1988
«E tu, questo, come avresti fatto a capirlo?» disse Pietro, guardando fuori.
«Come ho fatto a capire che non mi sembri di umore smagliante?» dall’altra parte del filo, la voce appena ironica di Paola Cambi lo sfidò.
«Sì, come hai fatto?» ripeté.
«L’ho capito. Che vuoi da me?»
Sul Lungotevere passò un autobus.
«Io, piuttosto» continuò: stavolta con un breve sospiro, «fra tre minuti devo tornare dentro.»
«Per restarci?»
«Fino alla fine del turno.»
«Poi?»
«Vado a casa, vedo la situazione com’è, e ti faccio un colpo.»
Erano le cinque e mezzo di un pomeriggio della fine di marzo.

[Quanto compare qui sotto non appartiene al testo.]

Inductive load_step (s : sys) (f : nat) : sys → Prop :=
| l_cached svc :
    flights s !! f = Some (svc, FCached) →
    load_step s f (set_flight f svc (match cachedBackend svc (be s) with
                                     | Ok (Some e) => FReturn (Ok e)
                                     | Ok None => FConnect
                                     | Err err => FReturn (Err err)
                                     end) s)
| l_fail svc instances conn err :
    flights s !! f = Some (svc, FConnect) → connectBackend svc instances conn = Err err →
    load_step s f (set_flight f svc (FReturn (Err err)) s)
| l_conn svc instances conn e snapshot :
    flights s !! f = Some (svc, FConnect) → connectBackend svc instances conn = Ok (e, snapshot) → made s !! e = None →
    load_step s f (set_flight f svc (FConn e) (s <| made := <[e := (svc, snapshot)]> (made s) |>))
| l_store svc e b r :
    flights s !! f = Some (svc, FConn e) → store svc e (be s) = (b, r) →
    load_step s f (set_flight f svc (match r with Ok _ => FReturn r | Err _ => FClose e end) (s <| be := b |>))
| l_close svc e :
    flights s !! f = Some (svc, FClose e) →
    load_step s f (set_flight f svc (FReturn (Err (ESentinel ErrBackendsClosed))) (s <| closed := e :: closed s |>))
| l_forget svc r :
    flights s !! f = Some (svc, FReturn r) →
    load_step s f (set_flight f svc (FDone r) (s <| current := delete svc (current s) |>)).

Inductive close_step (s : sys) (i : nat) : sys → Prop :=
| x_cancel : closers s !! i = None → close_step s i (set_closer i CEnter (s <| be := (be s) <| ctxDone := true |> |>))
| x_swap :
    closers s !! i = Some CEnter →
    close_step s i (set_closer i (CClosing (map_to_list (table s)).*2) (s <| be := (be s) <| byService := None |> |>))
| x_conn e es :
    closers s !! i = Some (CClosing (e :: es)) →
    close_step s i (set_closer i (CClosing es) (s <| closed := e :: closed s |>))
| x_return : closers s !! i = Some (CClosing []) → close_step s i (set_closer i CReturned s).

Inductive step (s : sys) : sys → Prop :=
| s_get i s' : get_step s i s' → step s s'
| s_load f s' : load_step s f s' → step s s'
| s_close i s' : close_step s i s' → step s s'.

Definition init_sys (s : sys) : Prop := s = mkSys newBackends ∅ ∅ ∅ ∅ ∅ [].

Definition reach : sys → Prop := reachable init_sys step.

(** ** Where connections are *)

Definition flies (e : nat) (f : string * flight) : Z :=
  match f.2 with FConn x | FClose x => eqz e x | _ => 0 end.
Definition closing (e : nat) (c : closer) : Z := match c with CClosing es => lsum (eqz e) es | _ => 0 end.

Definition places (s : sys) (e : nat) : Z :=
  msum (eqz e) (table s) + msum (flies e) (flights s) + msum (closing e) (closers s) + lsum (eqz e) (closed s).

Definition running (x : flight) : bool := match x with FDone _ => false | _ => true end.

(** The flight has found the cache empty and may fill it. *)
Definition filling (x : flight) : bool := match x with FConnect | FConn _ => true | _ => false end.

Record account (s : sys) : Prop := mkAccount {
  a_places : ∀ e, places s e = one (bool_decide (is_Some (made s !! e)));
  a_current : ∀ svc f x, flights s !! f = Some (svc, x) → running x = true → current s !! svc = Some f;
  a_filling : ∀ svc f x, flights s !! f = Some (svc, x) → filling x = true → table s !! svc = None;
  a_nil : byService (be s) = None → ctxDone (be s) = true;
  a_closer : ∀ i c, closers s !! i = Some c → ctxDone (be s) = true ∧ (c = CEnter ∨ byService (be s) = None);
}.

(** What a result means: a connection of the service, in the cache as long as
    there is one. *)
Definition good (s : sys) (svc : string) (r : result nat) : Prop :=
  match r with
  | Ok e => (∃ snapshot, made s !! e = Some (svc, snapshot)) ∧ (table s !! svc = Some e ∨ byService (be s) = None)
  | Err _ => True
  end.

Definition fine (s : sys) (svc : string) (x : flight) : Prop :=
  match x with
  | FConn e => ∃ snapshot, made s !! e = Some (svc, snapshot)
  | FReturn r | FDone r => good s svc r
  | _ => True
  end.

(** The snapshot comes from an accepted listing of the service. *)
Definition from_listing (svc : string) (snapshot : backendSnapshot) : Prop :=
  available snapshot = true ∧ ∃ instances as_, resolveBackendInstances Parse svc instances tls = Ok (snapshot, as_).

Record known (s : sys) : Prop := mkKnown {
  k_made : ∀ e svc snapshot, made s !! e = Some (svc, snapshot) → from_listing svc snapshot;
  k_table : ∀ svc e, table s !! svc = Some e → ∃ snapshot, made s !! e = Some (svc, snapshot);
  k_flight : ∀ f svc x, flights s !! f = Some (svc, x) → fine s svc x;
  k_caller : ∀ i svc r, callers s !! i = Some (BReturned svc r) → good s svc r;
}.

(** The cache only grows, until it is dropped for good. *)
Record grows (s s' : sys) : Prop := mkGrows {
  gr_nil : byService (be s) = None → byService (be s') = None;
  gr_table : ∀ svc e, table s !! svc = Some e → table s' !! svc = Some e ∨ byService (be s') = None;
  gr_made : made s ⊆ made s';
}.

Lemma good_grows s s' svc r : grows s s' → good s svc r → good s' svc r.
Proof.
  intros [G1 G2 G3]. destruct r as [e|]; [|done]. intros [[snapshot Hm] Ht]. split; [exists snapshot; by eapply lookup_weaken|].
  destruct Ht as [Ht|Ht]; [by apply G2|right; by apply G1].
Qed.

Lemma grows_same s s' : be s' = be s → made s' = made s → grows s s'.
Proof. intros E1 E2. split; unfold table; rewrite ?E1, ?E2; auto. Qed.

Lemma flight_nonneg e f : 0 ≤ flies e f.
Proof. unfold flies. destruct f.2; try done; apply eqz_nonneg. Qed.

Lemma in_close_nonneg e c : 0 ≤ closing e c.
Proof. destruct c; simpl; try done. apply lsum_nonneg, eqz_nonneg. Qed.

Lemma backend_parts s e :
  0 ≤ msum (eqz e) (table s) ∧ 0 ≤ msum (flies e) (flights s) ∧ 0 ≤ msum (closing e) (closers s) ∧ 0 ≤ lsum (eqz e) (closed s).
Proof.
  split_and!; [apply msum_nonneg, eqz_nonneg|apply msum_nonneg, flight_nonneg|apply msum_nonneg, in_close_nonneg
    |apply lsum_nonneg, eqz_nonneg].
Qed.

Lemma filling_running x : filling x = true → running x = true.
Proof. by destruct x. Qed.

(** A step of one flight. *)
Lemma account_flight s s' f svc x x' :
  account s → flights s !! f = Some (svc, x) → running x = true →
  flights s' = <[f := (svc, x')]> (flights s) →
  current s' = (if running x' then current s else delete svc (current s)) →
  closers s' = closers s → ctxDone (be s') = ctxDone (be s) → (byService (be s') = None ↔ byService (be s) = None) →
  (∀ svc', svc' ≠ svc → table s' !! svc' = table s !! svc') → (filling x' = true → table s' !! svc = None) →
  (∀ e, msum (eqz e) (table s') + flies e (svc, x') + lsum (eqz e) (closed s') - one (bool_decide (is_Some (made s' !! e))) =
        msum (eqz e) (table s) + flies e (svc, x) + lsum (eqz e) (closed s) - one (bool_decide (is_Some (made s !! e)))) →
  account s'.
Proof.
  intros [A1 A2 A3 A4 A5] Hf Hx Ef Ec El Ed Eb Et Hfill Hsum. split.
  - intros e. specialize (A1 e). specialize (Hsum e). unfold places in *. rewrite Ef, El, (msum_insert _ f (svc, x)) by done. lia.
  - intros svc' f' y. rewrite Ef, Ec, lookup_insert_Some. intros [[<- [= <- <-]]|[Hne Hf']] Hy.
    + rewrite Hy. by eapply A2.
    + specialize (A2 _ _ _ Hf' Hy) as Hc. destruct (running x'); [done|]. rewrite lookup_delete_ne; [done|].
      intros ->. rewrite (A2 _ _ _ Hf Hx) in Hc. congruence.
  - intros svc' f' y. rewrite Ef, lookup_insert_Some. intros [[<- [= <- <-]]|[Hne Hf']] Hy; [by apply Hfill|].
    rewrite Et; [by eapply A3|]. intros ->. pose proof (A2 _ _ _ Hf' (filling_running _ Hy)) as Hc.
    rewrite (A2 _ _ _ Hf Hx) in Hc. congruence.
  - rewrite Eb, Ed. done.
  - intros i c. rewrite El, Ed, Eb. apply A5.
Qed.

Lemma account_get s i s' : account s → get_step s i s' → account s'.
Proof.
  intros Ha Hs. destruct Hs as [| | | |svc f Hi Hc Hf| | |]; try by destruct Ha. destruct Ha as [A1 A2 A3 A4 A5]. split; try done.
  - intros e. specialize (A1 e). unfold places in *. simpl. rewrite msum_insert_new by done. simpl. unfold flies at 1. simpl. exact A1.
  - simpl. intros svc' f' y. rewrite !lookup_insert_Some. intros [[<- [= <- <-]]|[Hne Hf']] Hy; [by left|].
    right. specialize (A2 _ _ _ Hf' Hy). split; [congruence|done].
  - simpl. intros svc' f' y. rewrite lookup_insert_Some. intros [[<- [= <- <-]]|[Hne Hf']] Hy; [done|]. by eapply A3.
Qed.

Lemma cachedBackend_ok s svc r : cachedBackend svc (be s) = Ok r → r = table s !! svc ∧ byService (be s) ≠ None.
Proof. unfold cachedBackend, table. destruct (byService (be s)); [|done]. by intros [= <-]. Qed.

Lemma account_load s f s' : account s → load_step s f s' → account s'.
Proof.
  intros Ha Hs.
  destruct Hs as [svc Hf|svc li cn err Hf Hc|svc li cn e snapshot Hf Hc Hm|svc e b r Hf Hst|svc e Hf|svc r Hf].
  - eapply (account_flight _ _ f svc FCached); simpl; try done.
    + by repeat case_match.
    + destruct (cachedBackend svc (be s)) as [[e|]|] eqn:Ec; try done. by apply cachedBackend_ok in Ec as [-> _].
    + intros e. repeat case_match; done.
  - eapply (account_flight _ _ f svc FConnect); by simpl.
  - eapply (account_flight _ _ f svc FConnect); simpl; try done.
    + intros _. by eapply (a_filling s Ha).
    + intros e'. unfold flies, table; simpl.
      destruct (decide (e' = e)) as [->|Hne].
      * rewrite lookup_insert_eq, Hm, eqz_same. simpl. lia.
      * rewrite lookup_insert_ne, eqz_ne by done. lia.
  - pose proof (a_filling s Ha svc f (FConn e) Hf eq_refl) as Hnone. unfold store in Hst.
    destruct (byService (be s)) as [m|] eqn:Eb; simplify_eq.
    + assert (Hm : table s = m) by (unfold table; by rewrite Eb). rewrite Hm in Hnone.
      eapply (account_flight _ _ f svc (FConn e)); simpl; try done.
      * by rewrite Eb.
      * intros svc' Hne. rewrite Hm. unfold table; simpl. by rewrite lookup_insert_ne.
      * intros e'. unfold flies; simpl. rewrite Hm. unfold table; simpl. rewrite msum_insert_new by done. lia.
    + eapply (account_flight _ _ f svc (FConn e)); by simpl.
  - eapply (account_flight _ _ f svc (FClose e)); simpl; try done. intros e'. unfold flies, table; simpl. lia.
  - eapply (account_flight _ _ f svc (FReturn r)); by simpl.
Qed.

Dalla finestra che dava sulla piccola piazza di Santa Caterina della Rota – le altre due affacciavano su via di Monserrato e avevano le tende – i raggi del sole ancora alto al di là del Gianicolo e dei palazzi illuminavano, sulla scrivania di legno chiaro, il foglio infilato nella macchina da scrivere e quelli accanto con gli appunti scritti a mano; la pila dei trattamenti e delle sceneggiature della Delta; due quaderni neri; una cartellina gialla; la vaschetta delle matite e delle penne; racchiusa in una cornicetta d’argento, la fotografia di Giulia Angeli in costume da bagno sulla spiaggia di Anzio.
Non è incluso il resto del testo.